Here in this research the author has given the proper introduction about the topic which includes the definition of suit, plaint, written statement. This article further describes the essentials for suit i.e., the opposing parties, the cause of action, the subject matter and the relief claimed. Then the author has briefly described about the procedural aspect of institution of the suit. Further the author has given emphasis upon particulars of the plaint, amendment of pleadings, rejection of plaint, return of plaint, place of suing, presentation of plaint. The administration of civil proceedings is governed under the Code of Civil Procedure, 1908. The present article provides the comprehensive study of the provisions of the institution of a suit in civil matters under section 26 of CPC, 1908.

Key words:

Plaint, written statement, plaintiff, defendant, relief, jurisdiction, cause of action, misjoinder, Place of suing, jurisdiction of civil courts.

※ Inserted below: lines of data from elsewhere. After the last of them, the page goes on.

(* ===== verification/EndBlock.v ===== *)
(** * The end blocker of the network module ([modules/network/keeper/abci.go]) *)

From Stdlib Require Import ZArith Lia.
From stdpp Require Import base gmap strings list fin_maps sorting pretty.
From S2P Require Import Prelude Bitmap Sdk Types Keeper MsgServer.

Open Scope Z_scope.

Section end_block.
Context {CH : Chain} {C : Ctx}.

Definition emitCheckpointHashes (height : Z) (validatorHash commitHash : bytes)
    (softConfirmed : bool) : M State unit :=
  let softConfirmedSt := if softConfirmed then "true" else "false" in
  EmitEvent (mkEvent "checkpoint"
    [("height", pretty height);
     ("validator_hash", base64_EncodeToString validatorHash);
     ("commit_hash", base64_EncodeToString commitHash);
     ("soft_confirmed", softConfirmedSt)]).

Definition processCheckpoint (height : Z) : M State unit :=
  r ← GetAttestationBitmap height;
  let '(bitmapBytes, err) := r in
  check_err "get attestation bitmap" (hard_error err) ;;
  match bitmapBytes with
  | None => mret tt
  | Some bitmapBytes =>
      votedPower ← CalculateVotedPower bitmapBytes;
      totalPower ← GetTotalPower;
      let validatorHash := Sum256 bitmapBytes in
      let commitHash := Sum256 (bytes_of_string "placeholder") in
      softConfirmed ← CheckQuorum votedPower totalPower;
      let attestationInfoToStore :=
        {| ab_Height := height; ab_Bitmap := Some bitmapBytes; ab_VotedPower := votedPower;
           ab_TotalPower := totalPower; ab_SoftConfirmed := softConfirmed |} in
      wrap_err "storing attestation info"
        (modify (set_StoredAttestationInfo (<[height := attestationInfoToStore]>))) ;;
      emitCheckpointHashes height validatorHash commitHash softConfirmed
  end.

(** Only logs: the ejection is a TODO of the code. *)
Definition ejectLowParticipants (epochBitmap : bytes) : M State unit := mret tt.

(** The participation check of an epoch that has a bitmap. *)
Definition check_participation (params : Params) (epochBitmap : bytes) : M State unit :=
  validators ← wrap_err "getting last validators" (lift (GetLastValidators stakingKeeper));
  let totalBondedValidators := count_bonded validators in
  if 0 <? totalBondedValidators then
    let participated := PopCount epochBitmap in
    minParticipation ← wrap_err "parsing MinParticipation parameter"
      (lift (LegacyNewDecFromStr (MinParticipation params)));
    let participationRate := QuoInt64 (LegacyNewDec participated) totalBondedValidators in
    if LT participationRate minParticipation then ejectLowParticipants epochBitmap else mret tt
  else mret tt.

Definition processEpochEnd (epoch : Z) : M State unit :=
  params ← GetParams;
  epochBitmap ← GetEpochBitmap epoch;
  match epochBitmap with
  | Some epochBitmap => check_participation params epochBitmap
  | None => mret tt
  end ;;
  wrap_err "rebuilding validator index map" BuildValidatorIndexMap.

Definition EndBlocker : M State unit :=
  let height := BlockHeight in
  params ← GetParams;
  checkpoint ← IsCheckpointHeight height;
  (if (checkpoint : bool) then wrap_err "processing checkpoint" (processCheckpoint height)
   else mret tt) ;;
  epoch ← GetCurrentEpoch;
  let nextHeight := i64 (height + 1) in
  nextEpoch ← lift (u64_div (u64 nextHeight) (EpochLength params));
  if negb (epoch =? nextEpoch) then wrap_err "processing epoch end" (processEpochEnd epoch)
  else mret tt.
End end_block.
Lemma power_sum_filter s bm l :
  power_sum s bm l =
    foldr (fun i n => power_of s i + n) 0 (filter (fun i => IsSet bm i = true) l).
Proof.
  induction l as [|i l IH]; [done|]. rewrite power_sum_cons, IH.
  destruct (IsSet bm i) eqn:E.
  - by rewrite filter_cons_True.
  - rewrite filter_cons_False by congruence. done.
Qed.

Lemma voted_sum_set_power s bm : voted_sum s bm = set_power s (bit_set bm).
Proof.
  unfold voted_sum, set_power. rewrite power_sum_filter. apply set_power_perm.
  unfold bit_set. rewrite elements_list_to_set; [done|]. apply NoDup_filter, NoDup_seqZ.
Qed.

Lemma set_power_nonneg s X : powers_ok s -> 0 <= set_power s X.
Proof.
  intros H. unfold set_power. induction (elements X) as [|i l IH]; cbn; [done|].
  pose proof (power_of_nonneg s i H). lia.
Qed.

Lemma set_power_insert s X i :
  i ∉ X -> set_power s ({[i]} ∪ X) = power_of s i + set_power s X.
Proof.
  intros Hi. unfold set_power.
  by rewrite (set_power_perm _ _ _ (elements_union_singleton X i Hi)).
Qed.

Lemma set_power_ext s s' X :
  ValidatorPower s = ValidatorPower s' -> set_power s X = set_power s' X.
Proof. intros H. unfold set_power, power_of. by rewrite H. Qed.

Section quorum.
Context {CH : Chain} {C : Ctx} {HL : LegacyDecLaws Dec}.

Lemma has_powers_votes s h bm :
  AttestationBitmap s !! h = Some bm ->
  has_powers s bm <-> forall i, i ∈ votes s h -> is_Some (ValidatorPower s !! u16 i).
Proof.
  intros E. unfold votes, has_powers. rewrite E. split; intros H i Hi; apply H.
  - by apply elem_of_bit_set.
  - by apply elem_of_bit_set.
Qed.

Lemma IsSoftConfirmed_run s h :
  IsSoftConfirmed h s =
    match AttestationBitmap s !! h with
    | None => (s, Ok false)
    | Some bm =>
        (v ← CalculateVotedPower bm; t ← GetTotalPower; CheckQuorum v t) s
    end.
Proof. unfold IsSoftConfirmed. run. by destruct (_ !! _). Qed.

Lemma IsSoftConfirmed_some s h bm total :
  AttestationBitmap s !! h = Some bm -> has_powers s bm -> powers_ok s ->
  set_power s (bit_set bm) <= max_u64 ->
  GetLastTotalPower stakingKeeper = Ok total -> is_u64 total ->
  IsSoftConfirmed h s = CheckQuorum (set_power s (bit_set bm)) total s.
Proof.
  intros E Hhas Hok Hmax Ht Hu. rewrite IsSoftConfirmed_run, E, run_bind.
  rewrite CalculateVotedPower_ok by done. run. rewrite Ht. cbn. unfold Int_Uint64.
  rewrite voted_sum_set_power, u64_small by (split; [by apply set_power_nonneg|done]).
  destruct Hu as [Hu1 Hu2]. apply Z.leb_le in Hu1, Hu2. by rewrite Hu1, Hu2.
Qed.

Lemma CheckQuorum_true_le s v v' t :
  CheckQuorum v t s = (s, Ok true) -> v <= v' -> CheckQuorum v' t s = (s, Ok true).
Proof.
  unfold CheckQuorum. run. destruct (wrap_outcome _ _); [|done..]. run.
  match goal with |- context [Mul ?a ?b] => destruct (Mul a b) end; [|done..]. run.
  destruct (Int_Uint64 (TruncateInt _)); [|done..]. run. intros [= H%Z.leb_le] Hv.
  do 2 f_equal. apply Z.leb_le. lia.
Qed.

Lemma CheckQuorum_ext s s' v t :
  ParamsItem s = ParamsItem s' -> (CheckQuorum v t s).2 = (CheckQuorum v t s').2.
Proof.
  intros E. unfold CheckQuorum. run. rewrite E.
  destruct (wrap_outcome _ _); [|done..]. run.
  match goal with |- context [Mul ?a ?b] => destruct (Mul a b) end; [|done..]. run.
  by destruct (Int_Uint64 (TruncateInt _)).
Qed.

(** C2: A height is soft confirmed exactly when it has a bitmap and the power
    of the set of indices that voted for it reaches the floor of the total
    power times the quorum fraction; the check reads the store only. *)
Theorem IsSoftConfirmed_quorum s h p q total :
  ParamsItem s = Some p -> unit_fraction (QuorumFraction p) q ->
  GetLastTotalPower stakingKeeper = Ok total -> 0 <= total <= max_i64 ->
  powers_ok s -> (forall i, i ∈ votes s h -> is_Some (ValidatorPower s !! u16 i)) ->
  set_power s (votes s h) <= max_u64 ->
  IsSoftConfirmed h s =
    (s, Ok (bool_decide (is_Some (AttestationBitmap s !! h) /\
                         total * raw q / precision <= set_power s (votes s h)))).
Proof.
  intros Hp Hq Ht Htot Hok Hhas Hmax. destruct (AttestationBitmap s !! h) as [bm|] eqn:E.
  - rewrite <- (has_powers_votes s h bm E) in Hhas. unfold votes in *. rewrite E in *.
    rewrite (IsSoftConfirmed_some s h bm total) by (done || (unfold_int; lia)).
    rewrite (CheckQuorum_small s p q) by done. do 2 f_equal.
    apply eq_true_iff_eq. rewrite bool_decide_eq_true, Z.leb_le. split; [by eauto|by intros []].
  - rewrite IsSoftConfirmed_run, E.
    rewrite bool_decide_false; [done|]. intros [[? H] _]. discriminate.
Qed.

(** The quorum check turns the total power into an int64: with a total
    power of 2^63 or more the required power is negative and the check
    panics instead of answering. *)
Theorem CheckQuorum_overflow s p q voted total :
  ParamsItem s = Some p -> unit_fraction (QuorumFraction p) q ->
  max_i64 < total <= max_u64 -> precision <= (2 ^ 64 - total) * raw q ->
  CheckQuorum voted total s = (s, Panic "Uint64() out of bounds").
Proof.
  intros Hp Hq Ht Hbig. rewrite (CheckQuorum_run s p q) by (done || (unfold_int; lia)).
  assert (i64 total = - (2 ^ 64 - total)) as ->.
  { change (2 ^ 64) with 18446744073709551616. int_lia. }
  rewrite Z.mul_opp_l, Z.quot_opp_l by (unfold precision; lia).
  assert (1 <= Z.quot ((2 ^ 64 - total) * raw q) precision) as Hge.
  { rewrite Z.quot_div_nonneg by (unfold precision in *; lia).
    apply Z.div_le_lower_bound; unfold precision in *; lia. }
  unfold Int_Uint64. destruct (Z.leb_spec 0 (- Z.quot ((2 ^ 64 - total) * raw q) precision)); [lia|].
  done.
Qed.

Lemma soft_confirmed_mono s s' h bm bm' :
  AttestationBitmap s !! h = Some bm -> AttestationBitmap s' !! h = Some bm' ->
  ValidatorPower s = ValidatorPower s' -> ParamsItem s = ParamsItem s' ->
  powers_ok s -> has_powers s' bm' ->
  set_power s (bit_set bm) <= set_power s' (bit_set bm') <= max_u64 ->
  IsSoftConfirmed h s = (s, Ok true) -> IsSoftConfirmed h s' = (s', Ok true).
Proof.
  intros E E' HV HP Hok Hhas' Hle Hs.
  assert (powers_ok s') as Hok' by (unfold powers_ok in *; by rewrite <- HV).
  assert (has_powers s bm) as Hhas.
  { intros i Hi. destruct (ValidatorPower s !! u16 i) eqn:Ei; [by eauto|].
    rewrite IsSoftConfirmed_run, E, run_bind, (CalculateVotedPower_missing s bm i) in Hs by done.
    discriminate. }
  rewrite IsSoftConfirmed_run in Hs |- *. rewrite E in Hs. rewrite E'.
  rewrite run_bind, CalculateVotedPower_ok in Hs |- * by done.
  rewrite run_bind, GetTotalPower_run in Hs |- *.
  rewrite voted_sum_set_power, u64_small in Hs |- *;
    try (split; [by apply set_power_nonneg|lia]).
  destruct (n ← GetLastTotalPower stakingKeeper; Int_Uint64 n) as [t|?|?]; [|done..].
  apply (CheckQuorum_true_le _ _ (set_power s' (bit_set bm'))) in Hs; [|lia].
  pose proof (CheckQuorum_ext s s' (set_power s' (bit_set bm')) t HP) as He.
  rewrite Hs in He. cbn in He. rewrite (surjective_pairing (CheckQuorum _ t s')).
  by rewrite <- He, CheckQuorum_reads.
Qed.

Lemma bit_set_SetBit_cases bm i :
  bit_set (SetBit bm i) = if decide (0 <= i < bit_len bm) then {[i]} ∪ bit_set bm else bit_set bm.
Proof.
  case_decide; [by apply bit_set_SetBit|by rewrite SetBit_out].
Qed.

Lemma set_power_SetBit s bm i :
  powers_ok s -> IsSet bm i = false ->
  set_power s (bit_set bm) <= set_power s (bit_set (SetBit bm i)).
Proof.
  intros Hok Hi. rewrite bit_set_SetBit_cases. case_decide; [|done].
  rewrite set_power_insert by (rewrite elem_of_bit_set; congruence).
  pose proof (power_of_nonneg s i Hok). lia.
Qed.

Law is based on the principle of justice, equity, and good conscience.

The word “suit” is not yet defined under the Code of Civil Procedure, 1908. It is widely acknowledged that it refers to a procedure that starts when a complaint is filed with a civil court. A plaint, which is a written declaration of a claim, precisely states the relief requested.

In Pandurang Ramchandra v. Shantibai Ramchandra[1], the Supreme Court held that “suit” means a civil proceeding instituted by the presentation of a plaint.

Black’s Law Dictionary defines a suit as a legal action brought by one or more parties against the other. After the plaint is filed by the plaintiff, the defendant needs to submit a written statement on his behalf.


Every lawsuit is started by the filing of the plaint. The party who files a plaint is known as plaintiff. Plaint is a type of petition which carries certain type of allegations against defendant i.e., the defendant has obstructed the rights of the plaintiff.

Written statement:

The written statement is submitted by the defendant to the court subject to the allegations made by the plaintiff whether it is true or not.

Essentials for suit:

Section 26 and order I, II, IV, VI, VII of the Code of Civil Procedure discusses about the rules governing the institution of a lawsuit.

In the case of Krishnappa vs. Shivappa[2] the court held that there are 4 essentials of a suit and they are:

  1. The opposing parties:

Schedule 1, order I of the code of civil procedure, 1908 deals with parties to the suit.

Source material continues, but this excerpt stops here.